Your task =
Once you reach the line containing "Lemma resolve_inputs_exact files" in the entries below, write out that line and each one after it down to the line containing "split; [|done]. intros", exactly and with nothing added.

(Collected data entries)
(* ===== verification/PlannerSafety.v ===== *)
(** * What a resolved plan guarantees

    The theorems about [Resolve] (Planner): what a runner may rely on when it is
    handed a plan, whatever the manifest says and whatever the host answers. *)

From S2P Require Import Prelude Json Sha256 SemanticEqual StructuredJson JsonStrings GoValue Durations CanonicalJson JsonUnmarshal GoStruct Domain GoPath GoStrings Regex HttpContract PlanTypes Manifest ManifestValidate ManifestSafety SchemaPolicy SchemaInstance RuntimePolicy SchemaFeatures SchemaSource PlanDocument PlanContract Planner.

Local Open Scope Z_scope.

(** ** Sets of texts *)

Lemma count_values_lookup l m v :
  NoDup l → (∀ w, w ∈ l → m !! w = None) → count_values l m !! v = if bool_decide (v ∈ l) then Some 1 else m !! v.
Proof.
  revert m. induction l as [|x l IH]; intros m; [done|]. intros [Hx Hd]%NoDup_cons Hm. cbn [count_values].
  rewrite (Hm x) by apply list_elem_of_here. rewrite IH; [|done|].
  - destruct (decide (v = x)) as [->|Hne].
    + rewrite lookup_insert_eq, bool_decide_false, bool_decide_true by (done || apply list_elem_of_here). done.
    + rewrite lookup_insert_ne by done. destruct (decide (v ∈ l)).
      * rewrite !bool_decide_true by (done || by apply list_elem_of_further). done.
      * rewrite !bool_decide_false by (done || set_solver). done.
  - intros w Hw. rewrite lookup_insert_ne by (intros ->; done). apply Hm. by apply list_elem_of_further.
Qed.
Lemma count_values_some l m v z : count_values l m !! v = Some z → v ∈ l ∨ m !! v = Some z.
Proof.
  revert m. induction l as [|x l IH]; intros m; cbn [count_values]; [by right|]. intros [Hv|Hv]%IH; [left; by apply list_elem_of_further|].
  destruct (decide (v = x)) as [->|Hne]; [left; apply list_elem_of_here|right]. by rewrite lookup_insert_ne in Hv.
Qed.

Lemma remove_values_some l counts counts' :
  remove_values l counts = Some counts' → ∀ v, v ∈ l → is_Some (counts !! v).
Proof.
  revert counts. induction l as [|x l IH]; intros counts; cbn [remove_values]; [by intros _ v ?%elem_of_nil|].
  destruct (Z.eqb_spec (default 0 (counts !! x)) 1) as [Hx|]; [|done]. intros Hl v [->|Hv]%elem_of_cons.
  - destruct (counts !! x); [done|discriminate Hx].
  - destruct (IH _ Hl v Hv) as [z Hz]. apply lookup_delete_Some in Hz as [_ Hz]. by exists z.
Qed.
Lemma remove_values_all l counts :
  NoDup l → (∀ v, v ∈ l → counts !! v = Some 1) →
  ∃ counts', remove_values l counts = Some counts' ∧ ∀ v, counts' !! v = if bool_decide (v ∈ l) then None else counts !! v.
Proof.
  revert counts. induction l as [|x l IH]; intros counts; cbn [remove_values]; [by intros _ _; exists counts|].
  intros [Hx Hd]%NoDup_cons Hc. rewrite (Hc x) by apply list_elem_of_here. cbn [default Z.eqb Pos.eqb].
  destruct (IH (delete x counts) Hd) as (counts' & -> & Hl).
  { intros v Hv. rewrite lookup_delete_ne by (intros ->; done). apply Hc. by apply list_elem_of_further. }
  exists counts'. split; [done|]. intros v. rewrite Hl. destruct (decide (v = x)) as [->|Hne].
  - rewrite lookup_delete_eq, (bool_decide_true (x ∈ x :: l)) by apply list_elem_of_here. by destruct (bool_decide (x ∈ l)).
  - rewrite lookup_delete_ne by done. destruct (decide (v ∈ l)).
    + rewrite !bool_decide_true by (done || by apply list_elem_of_further). done.
    + rewrite !bool_decide_false by (done || set_solver). done.
Qed.

(** [exactStringSet] compares a list with a set, whatever its order. *)
Lemma exact_string_set actual expected : NoDup expected → exactStringSet actual expected = true ↔ actual ≡ₚ expected.
Proof.
  intros Hd. unfold exactStringSet. split.
  - intros [Hlen%Nat.eqb_eq Hr]%andb_prop. destruct (remove_values _ _) as [counts|] eqn:E; [|done].
    symmetry. apply submseteq_length_Permutation; [|lia]. apply NoDup_submseteq; [done|]. intros v Hv.
    destruct (remove_values_some _ _ _ E v Hv) as [z [?|Hz]%count_values_some]; [done|]. by rewrite lookup_empty in Hz.
  - intros Hp. assert (NoDup actual) as Ha by (by rewrite Hp). rewrite (Permutation_length Hp), Nat.eqb_refl. cbn [andb].
    assert (∀ v, count_values actual ∅ !! v = if bool_decide (v ∈ expected) then Some 1 else None) as Hc.
    { intros v. rewrite count_values_lookup by (done || (intros; apply lookup_empty)). rewrite lookup_empty.
      by rewrite (bool_decide_ext _ _ (elem_of_Permutation_proper v _ _ Hp)). }
    destruct (remove_values_all expected (count_values actual ∅) Hd) as (counts & -> & Hl).
    { intros v Hv. by rewrite Hc, bool_decide_true. }
    apply bool_decide_eq_true, map_eq. intros v. rewrite Hl, lookup_empty. destruct (bool_decide (v ∈ expected)) eqn:Ev; [done|].
    by rewrite Hc, Ev.
Qed.

(** ** Inputs *)

Lemma overlapping_sym a b : overlapping a b = overlapping b a.
Proof.
  unfold overlapping. rewrite (String.eqb_sym a b). generalize (has_prefix (trim_suffix "/" b +:+ "/") a) (has_prefix (trim_suffix "/" a +:+ "/") b).
  intros [] []; by destruct (b =s a).
Qed.
Lemma overlapping_self a : overlapping a a = true.
Proof. unfold overlapping. by rewrite string_eqb_refl. Qed.

Definition entry_mount (e : string * InputSpec) : string := mount_path e.1 e.2.
(** No two mounts are one path, or one below the other. *)
Definition apart (mounts : list string) : Prop :=
  ∀ i j a b, mounts !! i = Some a → mounts !! j = Some b → i ≠ j → overlapping a b = false.
Definition input_available (files : list string) (e : string * InputSpec) : Prop := path_input e.2 = true ∧ fixture_found files e.2 = true.

Lemma apart_cons a l : apart (a :: l) ↔ Forall (λ b, overlapping a b = false) l ∧ apart l.
Proof.
  split.
  - intros H. split.
    + apply Forall_lookup. intros j b Hj. by apply (H 0%nat (S j)).
    + intros i j x y Hi Hj Hne. apply (H (S i) (S j)); [done|done|congruence].
  - intros [Ha Hl] [|i] [|j] x y; cbn [lookup]; intros Hx Hy Hne; [done| | |].
    + injection Hx as <-. rewrite Forall_lookup in Ha. by eapply Ha.
    + injection Hy as <-. rewrite Forall_lookup in Ha. rewrite overlapping_sym. by eapply Ha.
    + eapply Hl; [exact Hx|exact Hy|congruence].
Qed.
Lemma apart_perm l l' : l ≡ₚ l' → apart l → apart l'.
Proof.
  induction 1 as [|x l l' Hp IH|x y l|l l1 l2 _ IH1 _ IH2]; [done| | |auto].
  - rewrite !apart_cons. intros [Hx Hl]. split; [by rewrite <- Hp|by apply IH].
  - rewrite !apart_cons, !Forall_cons. intros [[Hxy Hx] [Hy Hl]]. rewrite overlapping_sym in Hxy. done.
Qed.

Lemma path_input_types input : (in_Type input !=s "file") && (in_Type input !=s "directory") = negb (path_input input).
Proof. unfold path_input. by rewrite negb_orb. Qed.

Lemma no_overlap mount (mounts : list (string * string)) :
  List.filter (λ m, overlapping mount m.1) mounts = [] ↔ Forall (λ a, overlapping mount a = false) mounts.*1.
Proof.
  rewrite Forall_fmap. induction mounts as [|m mounts IH]; cbn [List.filter]; [by split|].
  destruct (overlapping mount m.1) eqn:E.
  - split; [done|]. by intros [Hm _]%Forall_cons; cbn [compose] in Hm; rewrite E in Hm.
  - rewrite IH, Forall_cons. by split; [|intros [_ ?]].
Qed.

Lemma resolve_inputs_exact files inputs mounts :
  resolve_inputs files inputs mounts = Ok tt ↔
  Forall (input_available files) inputs ∧ apart (List.map entry_mount inputs)
  ∧ Forall (λ e, Forall (λ a, overlapping (entry_mount e) a = false) mounts.*1) inputs.
Proof.
  revert mounts. induction inputs as [|[name input] inputs IH]; intros mounts; cbn [resolve_inputs List.map].
  { split; [|done]. intros _. split_and!; [constructor| |constructor]. by intros i j a b; rewrite lookup_nil. }
  rewrite path_input_types, !Forall_cons, apart_cons, List.Forall_map. unfold input_available at 1. cbn [fst snd].
  destruct (path_input input); cbn [negb]; [|by split; [|intros [[[??]]]]].
  destruct (fixture_found files input); cbn [negb]; [|by split; [|intros [[[??]]]]].
  change (mount_path name input) with (entry_mount (name, input)). set (mount := entry_mount (name, input)).
  destruct (List.filter (λ m, overlapping mount m.1) mounts) as [|[existing previous] rest] eqn:E.
  - apply no_overlap in E. rewrite IH.
    assert ((assoc_set mount name mounts).*1 = mounts.*1 ++ [mount]) as ->.
    { apply assoc_set_appends. intros Hin. rewrite Forall_forall in E. specialize (E _ Hin). by rewrite overlapping_self in E. }
    assert (∀ l, Forall (λ e, Forall (λ a, overlapping (entry_mount e) a = false) (mounts.*1 ++ [mount])) l
      ↔ Forall (λ e, Forall (λ a, overlapping (entry_mount e) a = false) mounts.*1) l ∧ Forall (λ e, overlapping mount (entry_mount e) = false) l) as Hl.
    { intros l. rewrite <- Forall_and. apply Forall_iff. intros e. rewrite Forall_app, Forall_singleton. by rewrite (overlapping_sym mount). }
    rewrite Hl. tauto.
  - split; [done|]. intros (_ & _ & Hm & _). apply no_overlap in Hm. by rewrite Hm in E.
Qed.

Response =
Lemma resolve_inputs_exact files inputs mounts :
  resolve_inputs files inputs mounts = Ok tt ↔
  Forall (input_available files) inputs ∧ apart (List.map entry_mount inputs)
  ∧ Forall (λ e, Forall (λ a, overlapping (entry_mount e) a = false) mounts.*1) inputs.
Proof.
  revert mounts. induction inputs as [|[name input] inputs IH]; intros mounts; cbn [resolve_inputs List.map].
  { split; [|done]. intros _. split_and!; [constructor| |constructor]. by intros i j a b; rewrite lookup_nil. }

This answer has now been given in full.